Pijanowski’s sound-source surveyors will be equipped with microphones, headphones and parabolic reflectors to efficiently collect sound waves from the natural world. Their tools also include low-flying drones and sensors mounted on orbiting satellites and the International Space Station.
The Purdue team is utilizing these resources to develop a global model of animal and plant diversity and how it changes. They will also access Purdue’s two crown jewels of global biodiversity databases. One is the Global Forest Biodiversity Initiative, a database that holds tree species inventories from more than a million plots of land. The other database, at the Center for Global Soundscapes, contains more than 4 million audio recordings from most ecosystems on Earth.
“We’re using acoustic remote sensing to develop the animal biodiversity model,” said Pijanowski, center director and professor in the College of Agriculture’s Department of Forestry and Natural Resources. He has, for example, maintained an acoustic sensor in the wetlands of the Purdue Wildlife Area since 2007. And from the Southeast Asian island of Borneo alone, he has more than 25,00 recordings that include sounds from 3,000 animal species.
The highly transdisciplinary work requires expertise in ecology, social sciences, engineering, statistics and the humanities. Project co-leads include Purdue’s Kristen Bellisario, clinical assistant professor in the John Martinson Honors College; Jinha Jung, assistant professor in the Lyles School of Civil Engineering; and Jingjing Liang, associate professor of forestry and natural resources.
The NASA project specifically focuses on developing plant-animal diversity models for four different types of forested ecosystems. The work starts in the deciduous forests of nearby Tippecanoe County in Indiana. Pijanowski’s team uses the area as its “sandbox,” where they go for research training and protocol development. The other three sites are located in Tanzania’s Miombo Woodlands, Mongolia’s savanna and forest-steppe ecosystems, and the mangroves of the Sundarbans UNESCO World Heritage Site in Bangladesh.

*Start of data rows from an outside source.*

Lemma split_runs_word w b s :
  one_word w = true → (w ≠ EmptyString ∨ b = false) →
  split_runs b (w +:+ String "," s) = w :: split_runs true s.
Proof.
  revert b. induction w as [|c w IH]; intros b Hw Hb.
  - destruct Hb as [Hb| ->]; [done|reflexivity].
  - cbn [one_word string_forall] in Hw. apply andb_true_iff in Hw as [Hc%negb_true_iff Hw]. change (String c w +:+ ?r) with (String c (w +:+ r)). cbn [split_runs].
    rewrite Hc. rewrite IH by auto. reflexivity.
Qed.

Lemma split_runs_last w b : one_word w = true → (w ≠ EmptyString ∨ b = false) → split_runs b w = [w].
Proof.
  revert b. induction w as [|c w IH]; intros b Hw Hb; [done|]. cbn [one_word string_forall] in Hw. apply andb_true_iff in Hw as [Hc%negb_true_iff Hw].
  cbn [split_runs]. rewrite Hc. by rewrite IH by auto.
Qed.

(** Words joined by commas are cut back apart. *)
Lemma split_runs_join b l :
  l ≠ [] → Forall (fun w => w ≠ EmptyString ∧ one_word w = true) l → split_runs b (join ", " l) = l.
Proof.
  intros Hl H. revert b Hl. induction H as [|w l [Hn Hw] H IH]; intros b Hl; [done|]. destruct l as [|w' l].
  - cbn [join]. apply split_runs_last; auto.
  - rewrite join_cons by done. change (w +:+ ", " +:+ ?s) with (w +:+ String "," (String " " s)). rewrite split_runs_word by auto.
    f_equal. change (split_runs true (String " " ?s)) with (split_runs true s). by apply IH.
Qed.

Lemma set_of_id {A} `{EqDecision A} (l : list A) : NoDup l → set_of l = l.
Proof.
  induction l as [|x l IH] using rev_ind; [done|]. rewrite set_of_snoc. intros (Hl & Hx & _)%NoDup_app. rewrite IH by done.
  unfold set_add. apply decide_False. intros H. apply (Hx x H). by left.
Qed.

(** A list of domains as the server keeps them, written out with commas, is read back
    as it was. *)
Theorem domains_read_back ds :
  NoDup ds → Forall kept_domain ds → Forall (fun d => startsWith d "@" = false) ds → parseDomains (join ", " ds) = ds.
Proof.
  intros Hn Hk Ha. destruct (decide (ds = [])) as [->|Hd]; [reflexivity|]. unfold parseDomains. rewrite split_runs_join; [|done|].
  - assert (map cleanDomain ds = ds) as ->.
    { clear Hn Hd. induction Hk as [|d ds [H1 [H2 H3]] Hk IH]; [done|]. apply Forall_cons in Ha as [Hd Ha]. cbn [map]. f_equal; [|by apply IH].
      unfold cleanDomain. rewrite one_word_trim by done. destruct d as [|c d]; [done|]. cbn [without_at]. destruct (decide (c = "@"%char)) as [->|_]; [by destruct d|exact H3]. }
    rewrite filter_every. { by apply set_of_id. } eapply Forall_impl; [exact Hk|]. intros d [H1 _]. unfold truthy. by rewrite bool_decide_eq_false_2.
  - eapply Forall_impl; [exact Hk|]. by intros d (?&?&?).
Qed.

(** ** Clocks *)

(** A length of time is said in its two largest units, and is less than one of the
    smaller of them more than is said. *)
Lemma humanDuration_says n :
  let s := Z.abs n in
  if s <? 3600 then ∃ m, humanDuration n = stringOfInt m +:+ "m" ∧ m * 60 <= s < (m + 1) * 60
  else if s <? 86400 then ∃ h m, humanDuration n = stringOfInt h +:+ "h " +:+ stringOfInt m +:+ "m" ∧ 0 <= m < 60 ∧ h * 3600 + m * 60 <= s < h * 3600 + (m + 1) * 60
  else ∃ d h, humanDuration n = stringOfInt d +:+ "d " +:+ stringOfInt h +:+ "h" ∧ 0 <= h < 24 ∧ d * 86400 + h * 3600 <= s < d * 86400 + (h + 1) * 3600.
Proof.
  intros s. unfold humanDuration. fold s. assert (0 <= s) as Hs by apply Z.abs_nonneg. clearbody s. pose proof (Z.mod_pos_bound s 3600 ltac:(lia)) as M1.
  pose proof (Z.mod_pos_bound s 86400 ltac:(lia)) as M2. pose proof (Z.div_mod s 3600 ltac:(lia)) as D1. pose proof (Z.div_mod s 86400 ltac:(lia)) as D2.
  pose proof (Z.div_mod (s mod 3600) 60 ltac:(lia)) as D3. pose proof (Z.mod_pos_bound (s mod 3600) 60 ltac:(lia)) as M3.
  pose proof (Z.div_mod (s mod 86400) 3600 ltac:(lia)) as D4. pose proof (Z.mod_pos_bound (s mod 86400) 3600 ltac:(lia)) as M4.
  assert (s mod 86400 mod 3600 = s mod 3600) as E by (apply Z.mod_mod_divide; by exists 24).
  destruct (Z.ltb_spec s 3600); [|destruct (Z.ltb_spec s 86400)].
  - assert (s / 86400 = 0) as -> by (apply Z.div_small; lia). rewrite (Z.mod_small s 86400) by lia. assert (s / 3600 = 0) as -> by (apply Z.div_small; lia). cbn [Z.ltb Z.compare].
    eexists. split; [done|]. rewrite (Z.mod_small s 3600) in * by lia. lia.
  - assert (s / 86400 = 0) as -> by (apply Z.div_small; lia). rewrite (Z.mod_small s 86400) in * by lia. destruct (Z.ltb_spec 0 (s / 3600)); [|lia]. cbn [Z.ltb Z.compare].
    do 2 eexists. split; [done|]. lia.
  - destruct (Z.ltb_spec 0 (s / 86400)); [|lia]. do 2 eexists. split; [done|]. lia.
Qed.

(** A clock that is over is red, whatever else it is, and none other is red; what it
    says is how far it is over, and otherwise how much is left. *)
Lemma sla_red_iff_breached t short :
  let b := SlaBadge t short in
  (shown_dot b = dot_danger ↔ timer_breached t = true) ∧ shown_red b = timer_breached t ∧
  (timer_breached t = true → shown_words b = sla_missedBy (humanDuration (timer_remainingSeconds t)) ∨ shown_words b = sla_over (humanDuration (timer_remainingSeconds t))) ∧
  (shown_state b = sla_breached → timer_breached t = true) ∧
  (shown_dot b = dot_warning → timer_remainingSeconds t < 3600 ∧ shown_state b = sla_running).
Proof.
  assert (humanDuration (- timer_remainingSeconds t) = humanDuration (timer_remainingSeconds t)) as E by (unfold humanDuration; by rewrite Z.abs_opp).
  unfold SlaBadge. rewrite E. destruct (timer_completed t), (timer_breached t), (timer_paused t), (Z.ltb_spec (timer_remainingSeconds t) 3600); cbn; split_and!; auto; intros; try split; try done; lia.
Qed.

(** ** The hours are edited *)

Lemma hours_of_with_hours key spans c k : hours_of (with_hours key spans c) k = if decide (key = k) then spans else hours_of c k.
Proof. unfold hours_of. cbn [with_hours cal_hours]. rewrite jget_jset. by case_decide. Qed.

(** The day an edit is of. *)
Definition day_edited (e : HoursEdit) : option string := match e with DayTicked key _ | SpanTyped key _ _ => Some key | _ => None end.
Definition edits_zone (e : HoursEdit) : bool := match e with ZoneTyped _ => true | _ => false end.
Definition edits_days_off (e : HoursEdit) : bool := match e with ExtraDaysTyped _ => true | _ => false end.
Definition edits_holidays (e : HoursEdit) : bool := match e with HolidaysPicked _ _ => true | _ => false end.

Lemma edit_hours e c k : day_edited e ≠ Some k → hours_of (edit_calendar e c) k = hours_of c k.
Proof.
  intros H. destruct e; cbn [edit_calendar day_edited] in *; try done.
  - unfold setDay. rewrite hours_of_with_hours. by case_decide; [congruence|].
  - unfold setSpan. rewrite hours_of_with_hours. by case_decide; [congruence|].
Qed.

Lemma edit_hours_own e c k : day_edited e = Some k → (length (hours_of (edit_calendar e c) k) <= 1)%nat.
Proof.
  intros H. destruct e as [key open|key which value| | |]; cbn [edit_calendar day_edited] in *; try done; injection H as ->.
  - unfold setDay. rewrite hours_of_with_hours, decide_True by done. destruct open; cbn; lia.
  - unfold setSpan. rewrite hours_of_with_hours, decide_True by done. done.
Qed.

Definition edit_all (es : list HoursEdit) (c : BusinessCalendar) : BusinessCalendar := foldl (fun c e => edit_calendar e c) c es.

“The Miombo Woodlands is one of the largest forest ecosystems in the world,” Pijanowski said. “The Sundarbans is the location of one of the most pristine mangrove sites in the world. Mangroves and estuaries are under great threat from climate change due to rising sea levels. And Mongolia represents a mixture of coniferous forests and grasslands, which are also threatened from climate change.”
The project will extend the biodiversity models of all four ecosystems to other long-term studies in Borneo, Southeast Asia; Costa Rica, the Caribbean; Finland, northern Europe; and Patagonia, South America.
The Purdue team’s multiple data-collection platforms include three experimental sensors onboard the International Space Station.
“These are experimental sensors to map and create plant habitat models that we then calibrate with all the measurements we’re making on the ground and with unmanned aerial vehicles,” Pijanowski said.
The space station’s Global Ecosystem Dynamics Investigation (GEDI) uses light detection and ranging (LiDAR). The DLS (German Aerospace Center) Earth-Sensing Imaging Spectrometer (DESIS) is a hyperspectral sensor that detects species composition and diversity spanning electromagnetic frequencies from visible light to infrared. And ECOSTRESS, a thermal sensor, detects the drought stress condition of plants.
Two satellite systems complement the space station sensors. These are the Moderate-Resolution Imaging Spectroradiometer (MODIS) and Landsat, which detect fires in Tanzania that affect the habitat of chimpanzees, bush babies, monkeys and baboons.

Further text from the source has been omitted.